4. The fact that the Fono is being asked to approve taking money from the Retirement Fund repayment account is very troubling. When and how would this money be repaid to the Retirement Fund, and what would happen to the Fund in the interim? ASG has already borrowed money from our Territory’s retirees. Extreme caution should be taken in considering what essentially is another loan from the Retirement Fund to finance a risky government foray into private enterprise.
5. Questions also need to be asked about how an ASG-owned cannery would pay for public services like water and sewer services, and electricity. Would ASG give the cannery public services for free? If so, is it fair, or financially prudent, to have the rest of the Territory’s citizens subsidize these services? And, if you are providing these services for free to a third party company, do you also intend to provide free-services to StarKist which has made a $363 million investment in American Samoa?
6. What equipment will COSI leave, and what condition is it in?
7. How will your third party company maximize our employment and tax base?
8. How does your decision benefit our tunaboat owners?
9. Has ASG considered the trade implications of its decision, and possible WTO violations should ASG’s government-owned cannery undercut the price of canned tuna?
10. Have you responded to StarKist, Bumble Bee, or Tri-Marine regarding their interests in securing the COSI lease? If so, when? If not, why not? If you have not considered their offers and/or interest, on what basis have you rejected their proposals?
11. Since ASG is working to buy the COSI cannery in order to go into the tuna business, will ASG also offer to buy the StarKist facility?
12. Will your transaction with your third party force StarKist to relocate?
13. Will your transaction cause ASPIRE to fail?
14. What plan of action do you have in place should your proposal fail and cost us our only chance of passing ASPIRE and saving our tuna industry?

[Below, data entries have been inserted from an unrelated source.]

(** The guards read the [simState] of the closure, [s]; the updates
    pile up in the order they are queued. *)
Definition onPointerUp (r : Release) (s : State) : Handled :=
  let sim := simState s in
  match dragging sim with
  | None => unchanged s
  | Some name =>
      if name =? "" then unchanged s
      else if negb (existsb (String.eqb name) objects) then
        replaced (setSimState (withDragging None) s)
      else
        let a :=
          if name =? "cylinder" then
            let a1 :=
              when (nearSink r && negb (cylinderFilled sim))
                   (fun a => setFeedback "Cylinder filled with 50ml of water!"
                               (setSimState (withCylinderFilled true) a)) s in
            let a2 :=
              when (cylinderFilled sim && onBench r)
                   (fun a => setFeedback "Cylinder placed on the bench."
                               (setSimState (withCylinderAtBench true) a)) a1 in
            let a3 :=
              when (cylinderFilled sim && nearBalance r)
                   (fun a => setFeedback "Cylinder weighed! Display: 53.4g"
                               (setSimState (withCylinderWeighed true) a)) a2 in
            when (nearBin r && cylinderFilled sim)
                 (fun a => setFeedback "Waste properly disposed!"
                             (setSimState
                                (fun x =>
                                   withCylinderWeighed false
                                     (withCylinderAtBench false
                                        (withCylinderFilled false
                                           (withWasteDisposed true x)))) a))
                 a3
          else s in
        let b :=
          when (name =? "pipette")
               (setFeedback
                  "Pipette interaction is not required in this step.") a in
        replaced (setSimState (withDragging None) b)
  end.

Definition onBalanceClick (hit : bool) (s : State) : Handled :=
  if hit then
    if Nat.eqb (currentStep s) 1 && negb (balanceCalibrated (simState s))
    then replaced (setFeedback "Balance calibrated (zeroed)!"
                     (setSimState (withBalanceCalibrated true) s))
    else if cylinderFilled (simState s) && Nat.eqb (currentStep s) 3
    then replaced (setFeedback "Cylinder weighed! Display: 53.4g"
                     (setSimState (withCylinderWeighed true) s))
    else unchanged s
  else unchanged s.

(** *** The step-progression effect, run when [simState] is replaced *)
Definition stepProgressionEffect (w : World) : World :=
  match nth_error PROCEDURE (currentStep (st w)) with
  | Some curStep =>
      if validate curStep (simState (st w))
      then setTimeout (Progress (currentStep (st w))) 850%N w
      else w
  | None => w
  end.

Definition runCallback (c : Callback) (s : State) : State :=
  match c with
  | Progress capturedStep =>
      if Nat.ltb capturedStep (List.length PROCEDURE - 1) then
        setFeedback "" (setCurrentStep (currentStep s + 1) s)
      else
        setShowModal true
          (setFeedback
             "Congratulations! You have completed all safety & handling steps."
             s)
  end.

(** *** The event loop *)
Inductive Event :=
| WearLabCoat
| WearGoggles
| PointerDown (picked : option string)
| PointerUp (r : Release)
| BalanceClick (hit : bool)
| CloseModal.

Definition enabled (s : State) (e : Event) : bool :=
  match e with
  | WearLabCoat => negb (wearingLabCoat (simState s))   (* disabled= *)
  | WearGoggles => negb (wearingGoggles (simState s))
  | CloseModal => showModal s
  | _ => true
  end.

Definition handle (e : Event) (s : State) : Handled :=
  match e with
  | WearLabCoat => handleWearLabCoat s
  | WearGoggles => handleWearGoggles s
  | PointerDown picked => onPointerDown picked s
  | PointerUp r => onPointerUp r s
  | BalanceClick hit => onBalanceClick hit s
  | CloseModal => unchanged (setShowModal false s)
  end.

(** The render reads [PROCEDURE[currentStep].title]: past the last step
    it throws and React unmounts the component, listeners and all. *)
Definition mounted (s : State) : bool :=
  Nat.ltb (currentStep s) (List.length PROCEDURE).

Inductive Label :=
| User (t : N) (e : Event)
| Fire.

Definition exec (w : World) (l : Label) : option World :=
  if negb (mounted (st w)) then None
  else
    match l with
    | User t e =>
        if N.leb (now w) t && none_due_before t (timers w)
           && enabled (st w) e
        then
          let h := handle e (st w) in
          let w1 := mkWorld (result h) t (timers w) in
          Some (if simStateReplaced h then stepProgressionEffect w1 else w1)
        else None
    | Fire =>
        match timers w with
        | [] => None
        | (d, c) :: q =>
            Some (mkWorld (runCallback c (st w)) (N.max (now w) d) q)
        end
    end.

Fixpoint run (ls : list Label) (w : World) : option World :=
  match ls with
  | [] => Some w
  | l :: r =>
      match exec w l with
      | Some w' => run r w'
      | None => None
      end
  end.

(** *** Sessions used in the examples below *)

Definition atSink : Release := mkRelease true false false false.
Definition atBench : Release := mkRelease false true false false.
Definition atBin : Release := mkRelease false false false true.

(** Coat and goggles on, balance calibrated, cylinder filled at the
    sink. *)
Definition cylinderFilledAtStepTwo : list Label :=
  [ User 0 WearLabCoat; User 10 WearGoggles; Fire;
    User 1000 (BalanceClick true); Fire;
    User 2000 (PointerDown (Some "cylinder")); User 2100 (PointerUp atSink)
  ]%N.

(** The cylinder is then put on the bench and grabbed again a tenth of a
    second later, before the step has moved on; both pending callbacks
    run. *)
Definition regrabbedCylinder : list Label :=
  cylinderFilledAtStepTwo
  ++ [ User 2200 (PointerDown (Some "cylinder")); User 2300 (PointerUp atBench);
       User 2400 (PointerDown (Some "cylinder"));
       Fire; Fire ]%N.

(** The filled cylinder is carried to the waste bin instead. *)
Definition carriedToBin : list Label :=
  [ User 2200 (PointerDown (Some "cylinder")); User 2300 (PointerUp atBin)
  ]%N.

(** One of the three cylinder flags goes from set to cleared. *)
Definition cylinderFlagCleared (a b : SimState) : Prop :=
  (cylinderFilled a = true /\ cylinderFilled b = false)
  \/ (cylinderAtBench a = true /\ cylinderAtBench b = false)
  \/ (cylinderWeighed a = true /\ cylinderWeighed b = false).

(** The worlds a session goes through, the first one included; the list
    stops where the session cannot go on. *)
Fixpoint trajectory (ls : list Label) (w : World) : list World :=
  w :: match ls with
       | [] => []
       | l :: r =>
           match exec w l with
           | Some w' => trajectory r w'
           | None => []
           end
       end.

As you can see, there are many critical questions that are unanswered about this plan, yet the Fono is being asked to take $5 million from our retirees to fund it. And, according to Radio New Zealand, you are now requesting an additional $20 million in public funds. While I am in favor of any effort to help save jobs in the Territory, such efforts have to be ones that are well thought out, are financially responsible, and do not put our economic future at undue risk.
For these reasons, I hope you will reconsider your decision until a public forum takes place where StarKist, Bumble Bee, and Tri-Marine can also put forward their plans so that it can be made publicly known that they, too, have an interest in doing business in American Samoa and would like their proposals to be thoroughly considered by your office and our local leaders. It is my understanding that StarKist and Bumble Bee have already made their interest known to you, but I do not believe our Fono members are aware of their interest.
It is also my understanding that COS has stipulated that any lease agreement with its competitors would have to be negotiated directly with COS, and that ASG can only negotiate with third parties. If this is the case, this is unacceptable. ASG should be empowered to negotiate with any and all interested parties.
However, if ASG is only interested in a government-owned cannery, and if ASG has the $25 million to spend for it, then perhaps I should withdraw H.R. 3583 and not interfere with your local efforts to rebuild the tuna industry.
Faleomavaega concluded his letter by stating, “I am inclined to move in this direction since you have now weakened our position in Congress with your new proposal which I only learned of last night in the local press and today from Radio New Zealand.”